Brief | Report how many lines in the data below hold the string "NothingMore". Nothing else should appear in the answer.

Exercise input |
(* ===== verification/Processes.v ===== *)
(** * Child processes

    The nmcli process of [src/src/bridge/management_ui.cpp] whose output lists the
    interfaces, the anonymous file of [src/src/iap2/network_manager.cpp] that hands a
    secret to one, and the start and the end of the CarPlay worker of
    [src/src/bridge/carplay_worker.cpp], with the descriptors of each. *)

From S2P Require Import Prelude Sockets.
#[local] Open Scope Z_scope.

(** A call on a descriptor, or what happens to the child. *)
Inductive Call := Fd (e : Event) | Spawned | Killed | Reaped.

Definition fds (calls : list Call) : list Event := omap (fun c => match c with Fd e => Some e | _ => None end) calls.

(** ** The output of nmcli *)

Inductive ReadResult := Chunk (bytes : Bytes) | ReadInterrupted | NothingMore.

(* src/src/bridge/management_ui.cpp:280-280 run_nmcli_device_status (kMaximumOutput) *)
Definition kMaximumOutput : Z := 64 * 1024.

(** The output so far, and whether there is too much of it. *)
(* src/src/bridge/management_ui.cpp:284-300 run_nmcli_device_status (drain) *)
Fixpoint drain (reads : list ReadResult) (output : Bytes) : Bytes * bool :=
  match reads with
  | [] | NothingMore :: _ => (output, false)
  | ReadInterrupted :: reads => drain reads output
  | Chunk bytes :: reads =>
      if kMaximumOutput <? size_of output + size_of bytes then (output, true) else drain reads (output ++ bytes)
  end.

Inductive WaitResult := Exited (status : option Z) | NotYet | WaitFailed (interrupted : bool).

(** A turn: what the reads bring, what [waitpid] says, and whether the five seconds are
    over. A status is the exit code, or [None] for a signal. *)
Record StatusTurn := mkStatusTurn { reads : list ReadResult; waited : WaitResult; late : bool }.

(** The output, the status of the child that was reaped, and whether there is too much
    output; [None]: the loop is still running. *)
(* src/src/bridge/management_ui.cpp:301-316 run_nmcli_device_status (loop) *)
Fixpoint status_loop (turns : list StatusTurn) (output : Bytes) : option (Bytes * option (option Z) * bool) :=
  match turns with
  | [] => None
  | t :: turns =>
      let '(output, overflow) := drain (reads t) output in
      match waited t with
      | Exited status => Some (output, Some status, overflow)
      | WaitFailed false => Some (output, None, overflow)
      | NotYet | WaitFailed true =>
          if late t || overflow then Some (output, None, overflow) else status_loop turns output
      end
  end.

Record StatusWorld := mkStatusWorld {
  pipe : option (Z * Z);
  spawned : bool;
  nonblocking : bool;
  turns : list StatusTurn;
  last_wait : option (option Z);
  last_reads : list ReadResult
}.

(** [last_wait]: what the wait behind the kill brings, [None] for an error other than an
    interruption. *)
(* src/src/bridge/management_ui.cpp:246-328 run_nmcli_device_status *)
Definition run_nmcli_device_status (w : StatusWorld) : option (option Bytes * list Call) :=
  match pipe w with
  | None => Some (None, [])
  | Some (r, x) =>
      let begun := [Fd (Opened r); Fd (Opened x)] in
      if negb (spawned w) then Some (None, begun ++ [Fd (Closed x); Fd (Closed r)])
      else
        let begun := begun ++ [Spawned; Fd (Closed x)] in
        if negb (nonblocking w) then Some (None, begun ++ [Fd (Used r); Killed; Reaped; Fd (Closed r)])
        else
          match status_loop (turns w) [] with
          | None => None
          | Some (output, status, overflow) =>
              let reaped := match status with Some _ => [Reaped] | None => [] end in
              let killing := negb (match status with Some _ => true | None => false end) || overflow in
              (** the child is waited for again, and there is none when it was reaped before *)
              let again := if killing then (match status with Some _ => None | None => last_wait w end) else status in
              let killed := if killing then Killed :: (match again with Some _ => [Reaped] | None => [] end) else [] in
              let '(output, overflow') := drain (last_reads w) output in
              Some (if overflow || overflow' then None
                    else match again with Some (Some 0) => Some output | _ => None end,
                    begun ++ [Fd (Used r)] ++ reaped ++ killed ++ [Fd (Used r); Fd (Closed r)])
          end
  end.

(** ** A secret for nmcli *)

(** [writes]: what each [write] takes, [None] for an interruption; [Some 0]: an error. *)
(* src/src/iap2/network_manager.cpp:66-77 secret_memfd (write) *)
Fixpoint write_secret (writes : list (option nat)) (contents file : Bytes) : bool * Bytes :=
  match contents, writes with
  | [], _ => (true, file)
  | _, [] => (false, file)
  | _, None :: writes => write_secret writes contents file
  | _, Some n :: writes =>
      match Nat.min n (length contents) with
      | O => (false, file)
      | S k => write_secret writes (drop (S k) contents) (file ++ take (S k) contents)
      end
  end.

(** The descriptor, and what is read from it. *)
(* src/src/iap2/network_manager.cpp:61-84 secret_memfd *)
Definition secret_memfd (fd : Z) (writes : list (option nat)) (rewound : bool) (contents : Bytes) : Z * Bytes * list Event :=
  if fd <? 0 then (-1, [], [])
  else
    let '(ok, file) := write_secret writes contents [] in
    if negb ok then (-1, [], [Opened fd; Used fd; Closed fd])
    else if negb rewound then (-1, [], [Opened fd; Used fd; Used fd; Closed fd])
    else (fd, file, [Opened fd; Used fd; Used fd]).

Result of the exercise | 2